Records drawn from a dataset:
Lemma with_reg_protected i v ram : protected ram (with_reg i v ram).
Proof. by split. Qed.

Lemma WriteRegister_eq vm i v : wf_ram (Ram vm) → (i <= 12)%nat →
  WriteRegister i v vm = Some (set_Ram (with_reg i v (Ram vm)) vm).
Proof.
  intros W Hi. unfold WriteRegister, ram_WriteRegister.
  replace (i <? length (reg (Ram vm)))%nat with true; [done|].
  symmetry. apply Nat.ltb_lt. by apply reg_bound.
Qed.

Lemma WriteRegister_data vm i v : wf_ram (Ram vm) → is_u64 (pc vm) → (i <= 12)%nat → is_u64 v →
  data_step vm (set_Ram (with_reg i v (Ram vm)) vm).
Proof.
  intros W Hp Hi Hv. split; [split|done|apply with_reg_protected]; cbn.
  - by split.
  - by apply with_reg_wf.
  - done.
  - by apply outcome_stay.
Qed.

(** ** Loads and stores *)

Lemma WriteMemory_cases ram a data : wf_ram ram → is_u32 a → Forall is_byte data →
  0 < len data < 2 ^ 32 →
  (∃ ram', WriteMemory ram a data = (ram', true) ∧ wf_ram ram' ∧ protected ram ram' ∧
     same_frame ram ram') ∨
  WriteMemory ram a data = (ram, false).
Proof.
  intros W Ha Hd Hn. destruct (WriteMemory_spec ram a data W Ha Hd Hn) as [H1 H2].
  destruct (decide (a + len data < 2 ^ 32 ∧
    Forall (λ k, writable ram (a + Z.of_nat k)) (seq 0 (length data)))) as [[Hr Hw]|Hn'].
  - assert (∀ k, 0 <= k < len data → writable ram (a + k)) as Hw'.
    { intros k Hk. rewrite Forall_forall in Hw.
      specialize (Hw (Z.to_nat k)). rewrite Z2Nat.id in Hw by lia. apply Hw.
      apply elem_of_seq. unfold len in Hk. lia. }
    left. destruct (H1 Hr Hw') as (r & E & W' & F' & B'). exists r. split_and!; [done..| |done].
    split; [intros; by apply same_frame_pageAccess|apply F'|].
    intros b Hb. rewrite B', decide_False; [done|]. intros Hb'. apply Hb.
    replace b with (a + (b - a)) by lia. apply Hw'. lia.
  - right. apply H2. intros [Hr Hw]. apply Hn'. split; [done|]. apply Forall_forall.
    intros k Hk. apply Hw. apply elem_of_seq in Hk. unfold len. lia.
Qed.

Lemma store_data vm addr data : wf_ram (Ram vm) → is_u64 (pc vm) → is_u32 addr →
  Forall is_byte data → 0 < len data < 2 ^ 32 → data_step vm (store addr data vm).
Proof.
  intros W Hp Ha Hd Hn. unfold store, WriteRAMBytes, ram_WriteRAMBytes.
  replace (len data =? 0) with false by lia.
  destruct (WriteMemory_cases (Ram vm) addr data W Ha Hd Hn) as [(r & -> & W' & P & F)| ->].
  - cbn. split; [split|done|done]; [by split|done..|by apply outcome_stay].
  - cbn. split; [split|done|done]; [by split|done..|by apply faults].
Qed.

Lemma mem_range_bytes ram a n : wf_ram ram → Forall is_byte (mem_range ram a n).
Proof.
  intros W. unfold mem_range. apply Forall_fmap, Forall_true. intros k. simpl.
  destruct (byte_at ram (a + Z.of_nat k)) as [b|] eqn:E; [|by vm_compute].
  unfold byte_at in E. destruct (pages ram !! _) as [pg|] eqn:Ep; [|done].
  destruct (wf_page _ W _ _ Ep) as (_ & _ & Hb). by apply (Forall_lookup_1 _ _ _ _ Hb E).
Qed.

(** A conversion is defined on [n] bytes and gives a 64-bit value. *)
Definition conv_ok (n : Z) (conv : list Z → option Z) : Prop :=
  ∀ v, Forall is_byte v → len v = n → ∃ x, conv v = Some x ∧ is_u64 x.

Lemma load_data vm dst addr n conv : wf_ram (Ram vm) → is_u64 (pc vm) → is_u32 addr →
  (dst <= 12)%nat → 0 < n < 2 ^ 32 → conv_ok n conv →
  ∃ vm', load dst addr n conv vm = Some vm' ∧ data_step vm vm'.
Proof.
  intros W Hp Ha Hr Hn Hc. unfold load, ReadRAMBytes, ram_ReadRAMBytes.
  replace (n =? 0) with false by lia.
  destruct (ReadMemory (Ram vm) addr n) as [data|] eqn:E.
  - apply (ReadMemory_spec (Ram vm) addr n W Ha Hn) in E as (_ & _ & ->).
    destruct (Hc (mem_range (Ram vm) addr (Z.to_nat n))) as (x & Ex & Hx);
      [by apply mem_range_bytes|unfold len; rewrite length_mem_range; lia|].
    cbn. rewrite Ex. cbn. rewrite WriteRegister_eq by done.
    eexists. split; [done|]. by apply WriteRegister_data.
  - cbn. eexists. split; [done|]. split; [split|done|done]; cbn; [by split|done..|by apply faults].
Qed.

(** ** Conversions *)

Lemma len_1 {A} (l : list A) : len l = 1 → ∃ x, l = [x].
Proof.
  destruct l as [|x [|y l]]; rewrite ?len_cons, ?len_nil; [lia|by eexists|].
  pose proof (len_nonneg l). lia.
Qed.

Lemma conv_u8 : conv_ok 1 load_u8.
Proof.
  intros v Hb [b ->]%len_1. exists b. split; [done|].
  apply Forall_inv in Hb. unfold is_byte in Hb. unfold is_u64. lia.
Qed.

Lemma conv_un n : n <= 8 → conv_ok n load_un.
Proof. intros Hn v Hb Hl. eexists. split; [done|]. by apply DecodeE_l_range. Qed.

Lemma conv_u64 n (f : list Z → Z) : conv_ok n (λ v, Some (u64 (f v))).
Proof. intros v Hb Hl. eexists. split; [done|]. apply u64_range. Qed.

Lemma conv_byte (f : Z → Z) : (∀ x, is_byte x → is_u64 (f x)) →
  conv_ok 1 (λ v, b ← idx v 0; Some (f b)).
Proof.
  intros Hf v Hb [b ->]%len_1. exists (f b). split; [done|]. by apply Hf, (Forall_inv Hb).
Qed.

Lemma XEncode_u64 x n : is_u64 x → is_u64 (XEncode x n).
Proof.
  intros Hx. unfold XEncode. case_match; [by vm_compute|]. cbv zeta.
  case_match; [done|apply u64_range].
Qed.

Lemma conv_in m n : conv_ok m (load_in n).
Proof. intros v Hb Hl. eexists. split; [done|]. by apply XEncode_u64, DecodeE_l_range. Qed.

Lemma byte_u64 b : is_byte b → is_u64 b.
Proof. unfold is_byte, is_u64. lia. Qed.

Lemma E_l_data x n : 0 < n <= 8 → Forall is_byte (E_l x n) ∧ 0 < len (E_l x n) < 2 ^ 32.
Proof. intros. split; [apply E_l_byte|]. rewrite len_E_l by lia. lia. Qed.

Lemma u8_data x : Forall is_byte [u8 x] ∧ 0 < len [u8 x] < 2 ^ 32.
Proof. split; [constructor; [apply u8_range|done]|by vm_compute]. Qed.

(** Closes the effect of one store or load case. *)
Ltac mem_case :=
  match goal with
  | |- data_step _ (store _ _ _) =>
      apply store_data; auto using u32_range; first [apply u8_data | apply E_l_data; lia]
  | |- ∃ _, Some (store _ _ _) = Some _ ∧ _ => eexists; split; [reflexivity|]; mem_case
  | |- ∃ _, load _ _ _ _ _ = Some _ ∧ _ =>
      apply load_data; auto using u32_range;
      first [lia | exact conv_u8 | apply conv_un; lia
            | apply conv_byte; auto using XEncode_u64, byte_u64, u64_range
            | apply conv_u64 | apply conv_in]
  | |- ∃ _, WriteRegister _ _ _ = Some _ ∧ _ =>
      rewrite WriteRegister_eq by auto; eexists; split; [reflexivity|];
      apply WriteRegister_data; auto
  end.

(** Goes through the opcode cases of a handler. *)
Ltac op_cases :=
  repeat match goal with
    | |- context [if ?op =? ?c then _ else _] => destruct (op =? c); [try mem_case|]
    end.

(** ** Jumps *)

Lemma data_refl vm : wf_ram (Ram vm) → is_u64 (pc vm) → data_step vm vm.
Proof. intros. split; [split|done|done]; [done|done|done|by apply outcome_stay]. Qed.

(** A register write before a jump. *)
Lemma jump_after_write n r vm vm' : protected (Ram vm) r →
  jump_step n (set_Ram r vm) vm' → jump_step n vm vm'.
Proof.
  intros P [[F1 F2 F3 F4] T P' S]. split; [split|done|by etrans|done]; try done.
  - by destruct F1; split.
  - by destruct F4; [apply goes_on|apply faults|apply panics|apply halts].
Qed.

Lemma panic_jump n vm : wf_ram (Ram vm) → is_u64 (pc vm) → jump_step n vm (panic_state vm).
Proof.
  intros. split; [split|done|done|done]; cbn; [by split|done|done|by apply panics].
Qed.

Lemma set_pc_framed vm t : wf_ram (Ram vm) → is_u64 t → framed vm (set_pc t vm).
Proof. intros. split; cbn; [by split|done..|by apply outcome_stay]. Qed.

Lemma branch_jump vm vx taken n : wf_config (config vm) → wf_ram (Ram vm) → is_u64 (pc vm) →
  0 <= vx → 0 <= n < 2 ^ 32 → jump_step n vm (branch vx taken n vm).
Proof.
  intros WC W Hp Hv Hn. pose proof (wf_len _ WC). pose proof (glen_gcap (code (config vm))). unfold branch. cbv zeta.
  destruct taken; cbn [andb].
  - destruct (_ && _) eqn:C; [|by apply panic_jump].
    apply andb_prop in C as [C C3]. apply andb_prop in C as [C1 C2].
    split; [apply set_pc_framed; [done|unfold is_u64; lia]| |done|cbn; congruence].
    intros _. right; left. split; [cbn; lia|]. cbn.
    destruct (idx (bitmask (config vm)) vx) as [b|] eqn:Eb; [|done].
    exists b. split; [done|]. cbn in C3. lia.
  - split; [apply set_pc_framed; [done|apply u64_range]| |done|cbn; congruence].
    intros _. left. cbn. rewrite (u64_small (1 + n)) by (unfold is_u64; lia). done.
Qed.

Lemma idx_lt {A} (l : list A) i : 0 <= i < len l → ∃ x, idx l i = Some x ∧ x ∈ l.
Proof.
  intros Hi. unfold idx. replace (0 <=? i) with true by lia.
  destruct (lookup_lt_is_Some_2 l (Z.to_nat i)) as [x E]; [unfold len in Hi; lia|].
  exists x. split; [done|]. by eapply list_elem_of_lookup_2.
Qed.

Lemma djump_jump vm a n : wf_config (config vm) → wf_ram (Ram vm) → is_u64 (pc vm) → is_u32 a →
  ∃ vm', djump a vm = Some vm' ∧ jump_step n vm vm'.
Proof.
  intros WC W Hp Ha. unfold djump. cbv zeta. unfold is_u32 in Ha.
  destruct (a =? _).
  { eexists. split; [done|]. split; [split|done|done|done]; cbn; [by split|done..|by apply halts]. }
  destruct (0 <? cookie (config vm)) eqn:Ck.
  { assert (∀ t, is_u64 t → jump_step n vm (set_pc t vm)) as Hgo.
    { intros t Ht. split; [by apply set_pc_framed| |done|cbn; congruence]. intros _. do 3 right. lia. }
    destruct (jumpTable (config vm) !! i64 a) as [t|] eqn:Et.
    - eexists. split; [done|]. apply Hgo. by eapply wf_table.
    - case_match; eexists; (split; [done|]); [|by apply panic_jump].
      apply Hgo. unfold is_u64. lia. }
  pose proof (wf_Jlen _ WC). pose proof (len_nonneg (vJ (config vm))).
  destruct ((a =? 0) || _ || _) eqn:C; [eexists; split; [done|]; by apply panic_jump|].
  unfold Z_A in *. rewrite u64_small in C by (unfold is_u64; lia).
  destruct (idx_lt (vJ (config vm)) (a / 2 - 1)) as (t & -> & Ht); [zlia|].
  cbn [mbind option_bind]. destruct (Z.leb_spec (glen (code (config vm))) t);
    (eexists; split; [done|]); [by apply panic_jump|].
  pose proof (proj1 (Forall_forall _ _) (wf_J _ WC) t Ht) as Ht'. cbn in Ht'. unfold is_u32 in Ht'.
  split; [apply set_pc_framed; [done|unfold is_u64; lia]| |done|cbn; congruence].
  intros _. do 2 right. left. done.
Qed.

(** ** Handlers *)

Lemma roundup8_pos n : 0 < n → 8 <= roundup8 n.
Proof. unfold roundup8. zlia. Qed.

Section handlers.
Context (inst : Instruction) (vm : VMGo).
Context (W : wf_ram (Ram vm)) (WI : wf_inst inst) (Hp : is_u64 (pc vm)).
Context (WC : wf_config (config vm)) (Hlen : glen (Args inst) < 2 ^ 32).

Let Hb : Forall is_byte (gs_data (Args inst)) := wf_slice_data _ (wf_args _ WI).

Lemma HandleOneRegOneEWImm_data :
  ∃ vm', HandleOneRegOneEWImm inst vm = Some vm' ∧ data_step vm vm'.
Proof using W WI Hp.
  unfold HandleOneRegOneEWImm. pose proof (wf_imm1 _ WI).
  assert (default O (head (DestRegs inst)) <= 12)%nat.
  { pose proof (wf_dest _ WI) as H'. destruct (DestRegs inst); simpl; [lia|by apply Forall_inv in H']. }
  mem_case.
Qed.

Lemma HandleTwoImms_data : 0 < glen (Args inst) →
  ∃ vm', HandleTwoImms inst vm = Some vm' ∧ data_step vm vm'.
Proof using W WI Hp.
  intros Hn. unfold HandleTwoImms. set (ops := gexact (gs_data (Args inst))).
  assert (glen ops = glen (Args inst)) as Eo by done.
  assert (gidx ops 0 = Some (opbyte (gs_data (Args inst)) 0)) as ->
    by (by apply (gidx0 (gexact (gs_data (Args inst))))).
  cbn [mbind option_bind]. cbv zeta. set (lx := Z.min 4 (opbyte (gs_data (Args inst)) 0 mod 8)).
  assert (0 <= lx <= 4) as Hlx
    by (unfold lx; pose proof (mod_range (opbyte (gs_data (Args inst)) 0) 8); lia).
  assert (∃ ly ops', (if Z.min 4 (Z.max 0 (glen ops - lx - 1)) =? 0 then (1, gappend ops 0)
      else (Z.min 4 (Z.max 0 (glen ops - lx - 1)), ops)) = (ly, ops') ∧
      0 <= ly ∧ 1 + lx + ly <= gcap ops') as (ly & ops' & -> & Hly & Hc).
  { destruct (Z.eqb_spec (Z.min 4 (Z.max 0 (glen ops - lx - 1))) 0).
    - do 2 eexists. split; [done|]. split; [lia|]. unfold gappend. cbn [gs_spare ops gexact].
      unfold gcap at 1, glen. cbn [gs_data gs_spare]. rewrite len_app, len_zeros.
      + change (len [0]) with 1. change (len (gs_data ops)) with (glen ops).
        pose proof (roundup8_bounds (Z.max (glen ops + 1) (2 * gcap ops))).
        pose proof (roundup8_pos (Z.max (glen ops + 1) (2 * gcap ops))).
        lia.
      + change (len (gs_data ops)) with (glen ops).
        pose proof (roundup8_bounds (Z.max (glen ops + 1) (2 * gcap ops))). lia.
    - do 2 eexists. split; [done|]. split; [lia|]. pose proof (glen_gcap ops). lia. }
  unfold decode_sub. destruct (gsub_ok ops' 1 (1 + lx)) as (r1 & -> & _); [lia..|].
  destruct (gsub_ok ops' (1 + lx) (1 + lx + ly)) as (r2 & -> & _); [lia..|].
  cbn [mbind option_bind]. eexists. split; [done|].
  op_cases. by apply data_refl.
Qed.

Lemma HandleOneRegOneImm_jump :
  ∃ vm', HandleOneRegOneImm inst vm = Some vm' ∧
    if Opcode inst =? JUMP_IND then jump_step (glen (Args inst)) vm vm' else data_step vm vm'.
Proof using W WI Hp WC.
  unfold HandleOneRegOneImm. rewrite ExtractOneRegOneImm_spec by exact Hb.
  cbn [mbind option_bind]. set (rA := regidx _). set (vx := imm _ _ _).
  assert (rA <= 12)%nat by apply regidx_bound. assert (is_u64 vx) by apply imm_u64.
  destruct (ReadRegister_ok vm rA) as (valueA & -> & HA); [done..|]. cbn [mbind option_bind].
  destruct (Opcode inst =? JUMP_IND).
  { apply djump_jump; [done..|]. rewrite mask32. apply u32_range. }
  unfold load_i8. op_cases.
  eexists. split; [done|by apply data_refl].
Qed.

TASK STATEMENT:
What is the number of lines in the data holding the word "mbind"? Reply with that number only.

SOLUTION TO THIS EXERCISE:
5